Small extracellular vesicles (sEVs), lipid-bilayer delimited particles (50-200 nm) released by cells, are emerging as a promising class of liquid biopsy biomarkers for elusive cancers, such as high-grade serous ovarian cancer (HGSOC). HGSOC originates from the fallopian tube (FT), progressing from p53 signatures to a precursor lesion known as serous tubal intraepithelial carcinoma (STIC). We hypothesize that sEVs contribute to ovarian cancer pathogenesis, carry cargo reflective of their site of origin, and serve as diagnostic biomarkers for early detection. To test this, we established a case-control cohort using archival plasma samples from 30 HGSOC patients (10 early stage [ES] and 20 late stage [LS]) and 40 healthy controls (HC). sEVs were enriched by size-exclusion chromatography and profiled by LC-MS/MS. Across all samples, 1078 EV-associated proteins (exoproteins) were identified, including 52 upregulated in ES HGSOC versus HC and 59 upregulated in LS HGSOC versus HCs (log(2) fold change >1, p < 0.05).
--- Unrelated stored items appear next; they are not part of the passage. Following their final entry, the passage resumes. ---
(* ===== verification/Migrate.v ===== *)
(** * cmd/migrate and internal/infrastructure/postgres/migrate.go

    The migration runner.  database/sql and goose are the calls [Mig]; nothing
    is assumed of their answers.  The theorems: in which order the calls are
    made, that nothing runs after a failure, and that the database is closed on
    every path. *)
From S2P Require Import Prelude Program GoText GoTime GoJson Errors Ports PortRules.
#[local] Open Scope Z_scope.

Inductive Mig : Type -> Type :=
| SqlOpen (driver dsn : string) : Mig (res unit)
| OpenDBFromPool : Mig unit
| DbPing : Mig (res unit)
| DbExec (sql : string) : Mig (res unit)
| DbClose : Mig unit
| SetBaseFS : Mig unit                     (** the embedded migrations *)
| SetDialect (dialect : string) : Mig (res unit)
| SetTableName (name : string) : Mig unit
| GooseRun (command dir : string) (args : list string) : Mig (res unit)
| GooseUp (dir : string) : Mig (res unit)
| PrintUsage (text : string) : Mig unit    (** on standard error *)
| MLog (r : LogRecord) : Mig unit.

Definition migrationsDir : string := "migrations".
Definition schemaName : string := "identity".
Definition gooseVersionTable : string := schemaName +:+ ".goose_db_version".

(** [%q] of a text without quotes or control characters. *)
Definition quoted (s : string) : string := String "034"%char (s +:+ String "034"%char EmptyString).

(** [(5 * time.Minute).String()]. *)
Definition migrateTimeout : string := "5m0s".

(** The text, with single quotes for the double ones. *)
Definition usage : string := json_text "migrate — 1klas-identity migration runner

Usage:
  migrate              # equivalent to 'migrate up'
  migrate up           # apply all pending migrations
  migrate up-to <ver>  # apply through the given version
  migrate down         # roll back the most recent migration
  migrate status       # print applied / pending state
  migrate version      # print current schema version

Env:
  POSTGRES_URL  required, pgx-compatible DSN

Exits non-zero on any failure (so DO pre-deploy job blocks the release).
A 5-minute deadline is applied to the whole operation.
".

Definition parseArgs (inp : list string) : string * list string :=
  match inp with
  | [] => ("up", [])
  | cmd :: rest => if bool_decide (cmd = "") then ("up", []) else (cmd, rest)
  end.

(** [args] is [os.Args[1:]]. *)
Definition run (env : string -> string) (args : list string) : G Mig unit (res unit) := (
  let dsn := env "POSTGRES_URL" in
  if bool_decide (dsn = "") then fail (EOther "POSTGRES_URL is required") else
  try _ <- call (SqlOpen "pgx" dsn) catch err => fail (EWrap "opening database" err) ;;
  defer (call DbClose) (
    try _ <- call DbPing catch err => fail (EWrap "pinging database" err) ;;
    try _ <- call (DbExec ("CREATE SCHEMA IF NOT EXISTS " +:+ schemaName))
      catch err => fail (EWrap ("bootstrapping schema " +:+ quoted schemaName) err) ;;
    call SetBaseFS ;;
    try _ <- call (SetDialect "postgres") catch err => fail (EWrap "setting goose dialect" err) ;;
    call (SetTableName gooseVersionTable) ;;
    let '(command, args) := parseArgs args in
    call (MLog (MkLog Info "starting migration" [("command", AString command); ("args", AStrings args);
      ("timeout", AString migrateTimeout)])) ;;
    try _ <- call (GooseRun command migrationsDir args) catch err => fail (EWrap ("goose " +:+ command) err) ;;
    call (MLog (MkLog Info "migration completed" [("command", AString command)])) ;;
    ret (Ok tt)))%go.

(** [len(os.Args) > 1] and the second argument asks for the usage. *)
Definition wants_usage (args : list string) : bool :=
  match args with a :: _ => bool_decide (a ∈ ["-h"; "--help"; "help"]) | [] => false end.

(** The exit code of the process; [args] is [os.Args[1:]]. *)
Definition main (env : string -> string) (args : list string) : G Mig unit Z := (
  if wants_usage args then call (PrintUsage usage) ;; ret 0
  else
    try _ <- run env args
      catch err => (call (MLog (MkLog Error "migration failed" [("error", AErr err)])) ;; ret 1) ;;
    ret 0)%go.

(** postgres.Migrate, on the pool of the server. *)
Definition Migrate : G Mig unit (res unit) := (
  call OpenDBFromPool ;;
  defer (call DbClose) (
    try _ <- call (DbExec ("CREATE SCHEMA IF NOT EXISTS " +:+ schemaName)) catch err => fail err ;;
    call SetBaseFS ;;
    try _ <- call (SetDialect "postgres") catch err => fail err ;;
    call (SetTableName gooseVersionTable) ;;
    call (GooseUp "migrations")))%go.

(** ** The order of the calls *)

Abbreviation ev := (existT _).

(** Answers that let the caller go on: no panic and no error. *)
Definition succeeded {R} (c : Mig R) : outcome R -> bool :=
  match c in Mig R return outcome R -> bool with
  | SqlOpen _ _ | DbPing | DbExec _ | SetDialect _ | GooseRun _ _ _ | GooseUp _ =>
      fun o => match o with Returned (Ok _) => true | _ => false end
  | OpenDBFromPool | DbClose | SetBaseFS | SetTableName _ | PrintUsage _ | MLog _ =>
      fun o => match o with Returned _ => true | _ => false end
  end.

Abbreviation succeeds := (good (fun R => succeeded (R := R))).
Abbreviation in_order := (follows (fun R => succeeded (R := R))).

(** The calls of [run] on the open database. *)
Definition run_calls (args : list string) : list {R & Mig R} :=
  let '(command, rest) := parseArgs args in
  [ev DbPing; ev (DbExec "CREATE SCHEMA IF NOT EXISTS identity"); ev SetBaseFS;
   ev (SetDialect "postgres"); ev (SetTableName "identity.goose_db_version");
   ev (MLog (MkLog Info "starting migration" [("command", AString command); ("args", AStrings rest);
     ("timeout", AString "5m0s")]));
   ev (GooseRun command "migrations" rest);
   ev (MLog (MkLog Info "migration completed" [("command", AString command)]))].

(** What was done with a handle that the call [op] opens: [op] failed, or the
    calls [cs] were made in order up to the first failure and the handle was
    closed. *)
Definition with_handle {R} (op : Mig R) (cs : list {R & Mig R}) (tr : list (Reply Mig)) : Prop :=
  (exists o, tr = [reply op o] /\ succeeded op o = false)
  \/ exists o body c, tr = reply op o :: body ++ [reply DbClose c]
     /\ succeeded op o = true /\ in_order cs body.

(** Runs a program on any answers and names the calls it has made. *)
#[local] Ltac any_run :=
  wp_any; cbn [wp ret fst snd];
  repeat match goal with H : replied _ _ _ _ _ |- _ => unfold replied in H; subst end; cbn [app].

Lemma handle_failed {R} (op : Mig R) cs o : succeeded op o = false -> with_handle op cs [reply op o].
Proof. intros Ho. left. by exists o. Qed.

Lemma handle_closed {R} (op : Mig R) cs o body c :
  succeeded op o = true -> in_order cs body -> with_handle op cs (reply op o :: body ++ [reply DbClose c]).
Proof. intros Ho Hb. right. by exists o, body, c. Qed.

Lemma handle_complete {R} (op : Mig R) cs tr :
  with_handle op cs tr -> Forall succeeds tr -> map call_of tr = ev op :: cs ++ [ev DbClose].
Proof.
  intros [(o & -> & Ho)|(o & body & c & -> & _ & Hb)] Hall; apply Forall_cons in Hall as [Hg Hall].
  - unfold good in Hg. cbn in Hg. congruence.
  - apply Forall_app in Hall as [Hall _]. cbn. by rewrite map_app, (follows_all _ _ _ Hb Hall).
Qed.

(** Recognises a complete or an interrupted run. *)
#[local] Ltac in_order :=
  repeat first [apply follows_end|apply follows_on; [reflexivity|]|apply follows_stop; reflexivity].
#[local] Ltac handle_run :=
  first
  [ apply handle_failed; reflexivity
  | let rec go n b :=
      first [apply (handle_closed _ _ _ b); [reflexivity|solve [in_order]]
            |lazymatch n with S ?m => go m uconstr:(cons _ b) end] in
    go 9%nat uconstr:(@nil (Reply Mig)) ].
#[local] Ltac all_good :=
  split; [intros Hok; first [discriminate Hok|repeat (apply Forall_cons; split; [reflexivity|]); by apply Forall_nil]|];
  intros Hall; repeat (apply Forall_cons in Hall as [?Hg Hall]; try discriminate); reflexivity.

Lemma run_calls_order env args :
  env "POSTGRES_URL" <> "" ->
  wp replied (run env args tt) (fun ol calls =>
    with_handle (SqlOpen "pgx" (env "POSTGRES_URL")) (run_calls args) calls
    /\ (ol.1 = Returned (Ok tt) <-> Forall succeeds calls)) [].
Proof.
  intros Hdsn. unfold run, run_calls. rewrite bool_decide_eq_false_2 by done.
  destruct (parseArgs args) as [command rest]. any_run.
  all: split; [handle_run|].
  all: repeat match goal with o : outcome unit |- _ => destruct o | u : unit |- _ => destruct u end; all_good.
Qed.

(** C28: [run] makes its calls in one order: open, ping, create the schema, set
    up goose with the version table inside the schema, log, run the command,
    log.  It stops at the first call that fails, returns nil exactly when none
    failed, and once the database has been opened it is closed on every path. *)
Theorem run_order env args :
  env "POSTGRES_URL" <> "" ->
  wp replied (run env args tt) (fun ol calls =>
    with_handle (SqlOpen "pgx" (env "POSTGRES_URL")) (run_calls args) calls
    /\ (ol.1 = Returned (Ok tt) <-> Forall succeeds calls)) [].
Proof. apply run_calls_order. Qed.

(** The calls of [Migrate] on its handle. *)
Definition migrate_calls : list {R & Mig R} :=
  [ev (DbExec "CREATE SCHEMA IF NOT EXISTS identity"); ev SetBaseFS;
   ev (SetDialect "postgres"); ev (SetTableName "identity.goose_db_version"); ev (GooseUp "migrations")].

Lemma Migrate_calls_order :
  wp replied (Migrate tt) (fun ol calls =>
    with_handle OpenDBFromPool migrate_calls calls
    /\ (ol.1 = Returned (Ok tt) <-> Forall succeeds calls)) [].
Proof.
  unfold Migrate, migrate_calls. any_run.
  all: repeat match goal with o : outcome _ |- _ => destruct o | r : res _ |- _ => destruct r | u : unit |- _ => destruct u end.
  all: split; [handle_run|all_good].
Qed.

(** The helper of the server does the same on its pool: it creates the
    schema before goose runs, keeps the version table inside it, stops at the
    first failure, reports success exactly when nothing failed, and closes the
    handle on every path. *)
Theorem Migrate_order :
  wp replied (Migrate tt) (fun ol calls =>
    with_handle OpenDBFromPool migrate_calls calls
    /\ (ol.1 = Returned (Ok tt) <-> Forall succeeds calls)) [].
Proof. apply Migrate_calls_order. Qed.

(** The exit code is 0 when the usage was asked for, and then the database
    is not touched, or when the run has made all its calls without a failure;
    every other exit is 1, its last call is the error record, and either a call
    before it failed or POSTGRES_URL was missing and it is the only call. *)
Theorem main_exit env args code :
  wp replied (main env args tt) (fun ol calls =>
    ol.1 = Returned code ->
    if wants_usage args then code = 0 /\ calls = [reply (PrintUsage usage) (Returned tt)]
    else (code = 0 /\ Forall succeeds calls
          /\ with_handle (SqlOpen "pgx" (env "POSTGRES_URL")) (run_calls args) calls)
      \/ (code = 1 /\ exists pre err,
            calls = pre ++ [reply (MLog (MkLog Error "migration failed" [("error", AErr err)])) (Returned tt)]
            /\ ((env "POSTGRES_URL" = "" /\ pre = []) \/ ~ Forall succeeds pre))) [].
Proof.
  unfold main. destruct (wants_usage args).
  { any_run; repeat match goal with u : unit |- _ => destruct u end; by intros [= <-]. }
  apply wp_bind_go. destruct (decide (env "POSTGRES_URL" = "")) as [He|He].
  - unfold run. rewrite bool_decide_eq_true_2 by done. cbn. intros o calls Hc. unfold replied in Hc. subst.
    destruct o as [[]|]; cbn; intros [= <-]. right. split; [done|].
    exists [], (EOther "POSTGRES_URL is required"). split; [done|]. by left.
  - eapply wp_mono; [|by apply run_calls_order]. intros [[[[]|err]|msg] []] calls [Hh Hok]; cbn in Hok |- *.
    + intros [= <-]. left. split; [done|]. split; [by apply Hok|done].
    + intros o calls' Hc. unfold replied in Hc. subst. destruct o as [[]|]; cbn; intros [= <-].
      right. split; [done|]. exists calls, err. split; [done|]. right. intros Hall. by apply Hok in Hall.
    + done.
Qed.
Upregulated EV proteins were prioritized based on FT origin and tissue expression in STIC lesions. Seven candidate biomarkers (MYL6, GSTP1, TTYH3, PRDX6, MUC1, MYH14, and PTGS1) were validated by immunohistochemistry in FT tissue harboring STIC lesions and in HGSOC tissues, as well as by Western blotting in FT/HGSOC cell-derived EVs. These findings suggest that circulating exoproteins upregulated in ES cancer disease reflect precursor lesions. A four-protein combinatorial panel (MUC1, MYL6, TTYH3, and GSTP1), selected using Akaike Information Criterion, yielded an area under the curve (AUC) of 0.975 and 90% sensitivity at 95% specificity for distinguishing ES HGSOC versus HC. In addition, increased MUC1 levels in circulating sEVs were confirmed by immunoassay (AUC = 0.840 for ES HGSOC versus HC; AUC = 0.860 for LS HGSOC versus HC, p < 0.05). In summary, our sEV proteomic analysis of ES HGSOC reveals exobiomarkers associated with early FT lesions, offering a promising avenue for detecting disease while it remains confined to the FT.